Things to Remember When You’re Fitting Clothes in Japan
Read up on Japanese fitting room etiquette.
Japan is known for world-class hospitality, and this extends to every service establishment you go to—restaurants, hotels, hairdressers, even clothing stores! Fitting rooms in Japan have a very specific etiquette to ensure that every customer gets the same experience every time. While it may confuse you at first, these things that you commonly find in and around fitting rooms in Japan actually make a lot of sense.
Depending on the clothing store, a sales clerk nearby will lead you to the fitting rooms, but when you are not sure where to go, look for the shichaku-shitsu (fitting room). However, sales clerks in Japan respect the customers’ privacy, and will not attempt to talk to you unless you ask them a question. Take note that some fitting rooms in Japan have a maximum limit of items that you get to try on at a time.

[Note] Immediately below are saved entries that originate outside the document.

(** * Tidal assessment: a shallow embedding of [tidal_analysis.py]

    The Python module manipulates pandas data frames that hold tide-gauge
    readings.  Every function of the module is embedded below under its own
    name, as a computation over an explicit store of frame objects; the
    pandas, numpy, scipy and matplotlib calls it makes are embedded as pure
    helper functions named after the call they stand for.

    Conventions.
    - A sea level is a float64: the rational number that a finite float64
      equals, or not-a-number.  The float64 operations round, so they are
      parameters of the development (class [Float64]); infinities and
      overflow are left out.
    - A timestamp is a count of nanoseconds since 1970-01-01T00:00:00 on the
      wall clock, with an optional time zone name, as in a DatetimeIndex; the
      offsets of the zones from UTC are a parameter (class [Zones]).
    - Where pandas leaves an order open (the sort of equal counts) the order
      is a parameter too (class [Sorter]).
    - Python exceptions are values of [exn]; a raised exception leaves the
      store as it was at the point of the raise. *)

From Stdlib Require Import ZArith QArith Qcanon Lia String Ascii.
From stdpp Require Import base numbers list strings option sorting.

Open Scope Z_scope.

(** ** Exceptions and results *)

Inductive exn : Type :=
| FileNotFoundError (msg : string)
| IsADirectoryError (msg : string)
| PermissionError (msg : string)
| ParserError (msg : string)
| ValueError (msg : string)
| TypeError (msg : string)
| KeyError (msg : string)
| AttributeError (msg : string)
| InvalidIndexError (msg : string).

(** [str(exc)] *)
Definition exn_msg (e : exn) : string :=
  match e with
  | FileNotFoundError m | IsADirectoryError m | PermissionError m
  | ParserError m | ValueError m | TypeError m | KeyError m
  | AttributeError m | InvalidIndexError m => m
  end.

Definition result (A : Type) : Type := exn + A.
Definition Ok {A} (a : A) : result A := inr a.
Definition Raise {A} (e : exn) : result A := inl e.

Definition rbind {A B} (r : result A) (k : A → result B) : result B :=
  match r with inl e => inl e | inr a => k a end.

(** ** Data model *)

Record timestamp : Type := Timestamp {
  ns : Z;                    (* wall-clock nanoseconds since the epoch *)
  tzinfo : option string     (* None: timezone naive *)
}.

(** The float of a sea level: a finite float64 is the rational number it
    equals, [None] is numpy's nan. *)
Definition float : Type := option Qc.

In popular stores, it can get crowded—so much so that there is a line to the fitting rooms. Some stores even give out number stubs so you can continue looking through the items while waiting for them to call out your number.
Once you enter the fitting room area though, here is what to expect:
Before You Enter
Sometimes, outside the fitting room you will see shoehorns that indicate that you need to remove your shoes before going inside the room. At times, you will see a different flooring (carpet or wood for example), where you need to place your shoes when you remove them. This ensures that the floor of the fitting room is clean and therefore the clothes themselves—especially long pants and skirts—will remain clean. Of course, make sure to put your shoes back on as soon as you leave the fitting room.
When You Enter
How many times have you wanted to try a crew-neck shirt, only to have makeup or hair wax smeared on the neckline by the person who tried the clothes on before you? In Japan, they offer face covers (sometimes even those that cover you until your neck) to prevent that from happening. Use these face covers when trying on clothes to avoid making it dirty. It can be a bit claustrophobic at first, but relax, it is made of breathable fabric. These things are disposable, so make sure that you throw them away after use.
When You’re Done
When you have finished trying on the clothes, make sure to leave the fitting room empty as you found it. If you are not going to buy the clothes, return them to the sales clerk, or on the hangers (if there are no sales clerks around) right outside the fitting area. Do not return them to the original place, as the sales clerks will rearrange them anyway. This way, the next customer to try on the clothes will get them off the hanger good as new.
Follow these etiquette rules in fitting rooms in Japan, and you know that the next customer after you will have the same great shopping experience, too.